SA-1100 Developer’s Manual 7-1
Memory-Management Unit (MMU)
7
This chapter describes the memory-management functions.

7.1 Overview

The Intel® StrongARM® SA-1100 Microprocessor (SA-1100) implements the standard ARM
memory-management functions using two 32-entry fully associative translation buffers (TBs). One
is used for instruction accesses and the other for data accesses. On a TB miss, the translation table
hardware is invoked to retrieve the translation and access permission information. Once retrieved,
if the entry maps to a valid page or section, then the information is placed into the TB. The
replacement algorithm in the TB is round robin. For an invalid page or section, an abort is
generated and the entry is not placed in the TB.

7.1.1 MMU Registers

See Section 5.2, “Coprocessor 15 Definition” on page 5-2 for a description of the Memory
Management Unit (MMU) coprocessor 15 registers supported by the SA-1100.

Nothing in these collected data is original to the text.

(* ===== verification/Ipc.v ===== *)
(** * Inter-process communication (kernel/proc.c)

    Synchronous message passing between the entries of [proc_table]:
    [sys_sendrec] and the functions under it ([msg_send], [msg_receive],
    [deadlock]), and [inform_int], by which interrupt handlers reach a task. A
    process that sends to one that is not waiting for it is linked into the
    receiver's queue ([q_sending], [next_sending]) and blocked.

    This file holds the translations; IpcInv.v states the invariant and the
    abstract queues, IpcThm.v the theorems. *)
From S2P Require Import Prelude Const Protect Proc Sched.

(** Loops over the process table's lists: a list of processes without repetition
    has at most [NR_ALL] elements, so this many rounds reach its end. *)
Definition IPC_FUEL : nat := Z.to_nat NR_ALL.

(** the report of a cycle: [do { assert(p->p_msg); p = &proc_table[p->p_sendto]; }
    while (p != proc_table + src)]; the names it prints are not modelled *)
Fixpoint deadlock_report (fuel : nat) (src p : Z) : M kstate unit :=
  match fuel with
  | O => stop HSpin
  | S fuel' =>
      pr ← getp p;
      assert_ (negb (p_msg pr =? 0)) ;;
      (if p_sendto pr =? src then ret tt else deadlock_report fuel' src (p_sendto pr))
  end.

Fixpoint deadlock_loop (fuel : nat) (src p : Z) : M kstate Z :=
  match fuel with
  | O => stop HSpin
  | S fuel' =>
      pr ← getp p;
      if has (p_flags pr) SENDING then
        if src =? p_sendto pr
        then deadlock_report IPC_FUEL src src ;; ret 1
        else deadlock_loop fuel' src (p_sendto pr)
      else ret 0
  end.

Definition deadlock (src dest : Z) : M kstate Z := deadlock_loop (S IPC_FUEL) src dest.

(** [while(p->next_sending) p = p->next_sending;] *)
Fixpoint queue_tail (fuel : nat) (p : Z) : M kstate Z :=
  match fuel with
  | O => stop HSpin
  | S fuel' =>
      pr ← getp p;
      match next_sending pr with
      | Some p' => queue_tail fuel' p'
      | None => ret p
      end
  end.

(** the branch of [msg_send] that hands the message over *)
Definition msg_deliver (sender dst m : Z) : M kstate unit :=
  pd ← getp dst;
  assert_ (negb (p_msg pd =? 0)) ;;
  assert_ (negb (m =? 0)) ;;
  d ← va2la dst (p_msg pd);
  s ← va2la sender m;
  modmem (memcpy d s SIZEOF_MESSAGE) ;;
  modp dst (set_p_msg 0) ;;
  modp dst (fun p => set_p_flags (Z.land (p_flags p) (Z.lnot RECEIVING)) p) ;;
  modp dst (set_p_recvfrom NO_TASK) ;;
  unblock dst ;;
  pd ← getp dst;
  assert_ (p_flags pd =? 0) ;;
  assert_ (p_msg pd =? 0) ;;
  assert_ (p_recvfrom pd =? NO_TASK) ;;
  assert_ (p_sendto pd =? NO_TASK) ;;
  ps ← getp sender;
  assert_ (p_flags ps =? 0) ;;
  assert_ (p_msg ps =? 0) ;;
  assert_ (p_recvfrom ps =? NO_TASK) ;;
  assert_ (p_sendto ps =? NO_TASK).

(** the branch of [msg_send] that queues the sender and blocks it *)
Definition msg_enqueue (sender dst m : Z) : M kstate unit :=
  pd ← getp dst;
  let p := q_sending pd in
  modp sender (fun x => set_p_flags (Z.lor (p_flags x) SENDING) x) ;;
  modp sender (set_p_sendto dst) ;;
  modp sender (set_p_msg m) ;;
  match p with
  | Some h => t ← queue_tail IPC_FUEL h; modp t (set_next_sending (Some sender))
  | None => modp dst (set_q_sending (Some sender))
  end ;;
  modp sender (set_next_sending None) ;;
  block sender ;;
  ps ← getp sender;
  assert_ (p_flags ps =? SENDING) ;;
  assert_ (negb (p_msg ps =? 0)) ;;
  assert_ (p_sendto ps =? dst) ;;
  assert_ (p_recvfrom ps =? NO_TASK).

(** the test of [msg_send]: the destination waits for this sender or for anyone *)
Definition accepts (pd : PROCESS) (sender : Z) : bool :=
  has (p_flags pd) RECEIVING && ((p_recvfrom pd =? ANY) || (p_recvfrom pd =? sender)).

Definition msg_send (current dst m : Z) : M kstate Z :=
  let sender := current in
  assert_ (negb (sender =? dst)) ;;
  dl ← deadlock sender dst;
  (if negb (dl =? 0) then panic else ret tt) ;;
  pd ← getp dst;
  (if accepts pd sender then msg_deliver sender dst m else msg_enqueue sender dst m) ;;
  ret 0.

(** [reset_msg] and the two assignments: the message an interrupt becomes *)
Definition int_msg : MESSAGE := set_type HARD_INT (set_source INTERRUPT zero_msg).

(** the first branch of [msg_receive]: a pending interrupt is the message *)
Definition receive_int (who m : Z) : M kstate unit :=
  assert_ (negb (m =? 0)) ;;
  la ← va2la who m;
  modmem (put_msg la int_msg) ;;
  modp who (set_has_int_msg 0) ;;
  pw ← getp who;
  assert_ (p_flags pw =? 0) ;;
  assert_ (p_sendto pw =? NO_TASK) ;;
  assert_ (has_int_msg pw =? 0) ;;
  assert_ (p_msg pw =? 0).

(** the search [while(p)] for [src] in the receiver's queue: the element before
    it ([prev]), [None] when it is the first *)
Fixpoint find_prev (fuel : nat) (src : Z) (p prev : option Z) : M kstate (option Z) :=
  match fuel with
  | O => stop HSpin
  | S fuel' =>
      match p with
      | None => ret prev
      | Some x =>
          pf ← getp src;
          assert_ (has (p_flags pf) SENDING) ;;
          if x =? src then ret prev
          else px ← getp x; find_prev fuel' src (next_sending px) (Some x)
      end
  end.

(** the assertions of both branches on the receiver and the chosen sender *)
Definition receive_asserts (who from : Z) : M kstate unit :=
  pw ← getp who;
  assert_ (p_flags pw =? 0) ;;
  assert_ (p_msg pw =? 0) ;;
  assert_ (bool_decide (q_sending pw <> None)) ;;
  assert_ (p_sendto pw =? NO_TASK) ;;
  assert_ (p_recvfrom pw =? NO_TASK) ;;
  pf ← getp from;
  assert_ (p_flags pf =? SENDING) ;;
  assert_ (p_sendto pf =? who) ;;
  assert_ (p_recvfrom pf =? NO_TASK) ;;
  assert_ (negb (p_msg pf =? 0)).

(** the choice of a sender: [Some (p_from, prev)] sets [copyok] *)
Definition receive_choose (who src : Z) : M kstate (option (Z * option Z)) :=
  pw ← getp who;
  if src =? ANY then
    match q_sending pw with
    | Some from => receive_asserts who from ;; ret (Some (from, None))
    | None => ret None
    end
  else
    pf ← getp src;
    if has (p_flags pf) SENDING && (p_sendto pf =? who) then
      assert_ (bool_decide (q_sending pw <> None)) ;;
      prev ← find_prev (S IPC_FUEL) src (q_sending pw) None;
      receive_asserts who src ;;
      ret (Some (src, prev))
    else ret None.

(** the branch [if(copyok)]: unlink the sender, copy its message, release it *)
Definition receive_copy (who m from : Z) (prev : option Z) : M kstate unit :=
  pw ← getp who;
  pf ← getp from;
  (if bool_decide (q_sending pw = Some from) then
     modp who (set_q_sending (next_sending pf)) ;;
     modp from (set_next_sending None)
   else
     match prev with
     | None => stop HAssert
     | Some x =>
         modp x (set_next_sending (next_sending pf)) ;;
         modp from (set_next_sending None)
     end) ;;
  assert_ (negb (m =? 0)) ;;
  pf ← getp from;
  assert_ (negb (p_msg pf =? 0)) ;;
  d ← va2la who m;
  s ← va2la from (p_msg pf);
  modmem (memcpy d s SIZEOF_MESSAGE) ;;
  modp from (set_p_msg 0) ;;
  modp from (fun p => set_p_flags (Z.land (p_flags p) (Z.lnot SENDING)) p) ;;
  modp from (set_p_sendto NO_TASK) ;;
  unblock from.

(** the last branch: wait for [src] *)
Definition receive_wait (who src m : Z) : M kstate unit :=
  modp who (set_p_recvfrom src) ;;
  modp who (fun p => set_p_flags (Z.lor (p_flags p) RECEIVING) p) ;;
  modp who (set_p_msg m) ;;
  block who ;;
  pw ← getp who;
  assert_ (p_flags pw =? RECEIVING) ;;
  assert_ (negb (p_msg pw =? 0)) ;;
  assert_ (negb (p_recvfrom pw =? NO_TASK)) ;;
  assert_ (p_sendto pw =? NO_TASK) ;;
  assert_ (has_int_msg pw =? 0).

Definition msg_receive (current src m : Z) : M kstate Z :=
  let who := current in
  assert_ (negb (who =? src)) ;;
  pw ← getp who;
  if negb (has_int_msg pw =? 0) && ((src =? ANY) || (src =? INTERRUPT)) then
    receive_int who m ;; ret 0
  else if src =? INTERRUPT then
    modp who (fun p => set_p_flags (Z.lor (p_flags p) RECEIVING) p) ;;
    modp who (set_p_recvfrom INTERRUPT) ;;
    modp who (set_p_msg m) ;;
    block who ;;
    ret 0
  else
    choice ← receive_choose who src;
    match choice with
    | Some (from, prev) => receive_copy who m from prev
    | None => receive_wait who src m
    end ;;
    ret 0.

(** [sys_sendrec]; [p] is the index of the calling process *)
Definition sys_sendrec (function src_dest m p : Z) : M kstate Z :=
  st ← get;
  assert_ (k_reenter st =? 0) ;;
  assert_ (in_table src_dest || (src_dest =? ANY) || (src_dest =? INTERRUPT)) ;;
  mla ← va2la p m;
  modmem (st32 mla p) ;;
  if function =? SEND then
    r ← msg_send p src_dest m;
    (if negb (r =? 0) then ret r else ret 0)
  else if function =? RECEIVE then
    r ← msg_receive p src_dest m;
    (if negb (r =? 0) then ret r else ret 0)
  else panic.

(** [inform_int]; the stores go through [p->p_msg] as it is, without [va2la] *)
Definition inform_int (task_nr : Z) : M kstate unit :=
  p ← getp task_nr;
  if has (p_flags p) RECEIVING && ((p_recvfrom p =? INTERRUPT) || (p_recvfrom p =? ANY)) then
    modmem (st32 (p_msg p) INTERRUPT) ;;
    modmem (st32 (p_msg p + 4) HARD_INT) ;;
    modp task_nr (set_p_msg 0) ;;
    modp task_nr (set_has_int_msg 0) ;;
    modp task_nr (fun p => set_p_flags (Z.land (p_flags p) (Z.lnot RECEIVING)) p) ;;
    modp task_nr (set_p_recvfrom NO_TASK) ;;
    p ← getp task_nr;
    assert_ (p_flags p =? 0) ;;
    unblock task_nr ;;
    assert_ (p_recvfrom p =? NO_TASK) ;;
    assert_ (p_flags p =? 0) ;;
    assert_ (p_sendto p =? NO_TASK)
  else modp task_nr (set_has_int_msg 1).

(** [clock_handler] of kernel/clock.c *)
Definition clock_handler : M kstate unit :=
  modify (fun st => set_ticks (i32 (ticks st + 1)) st) ;;
  st ← get;
  modp (p_proc_ready st) (fun p => set_p_ticks (i32 (p_ticks p - 1)) p) ;;
  if negb (k_reenter st =? 0) then ret tt
  else
    schedule ;;
    st ← get;
    when (negb (key_pressed st =? 0)) (inform_int TASK_TTY).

7.2 MMU Faults and CPU Aborts

The MMU generates four faults:
Alignment fault
Translation fault
Domain fault
Permission fault
Alignment faults are generated by word loads or stores with the low-order two address bits
nonzero, and by load or store half words when the low-order address bit is a one. Translation faults
are generated by access to pages marked invalid by the memory-management page tables. Domain
faults and permission faults are generated by accesses to memory that are protected by the current
mode, domain, and page protection. See the ARM Architecture Reference for more information. In
addition, an external abort may be raised on external data accesses.

7.3 Data Aborts

The SA-1100 takes a data abort exception due to: MMU-generated exceptions, accessing reserved
memory space, and assertion of the abort pin while accessing expansion memory. Writes to
memory areas marked as bufferable ignore the external abort pin.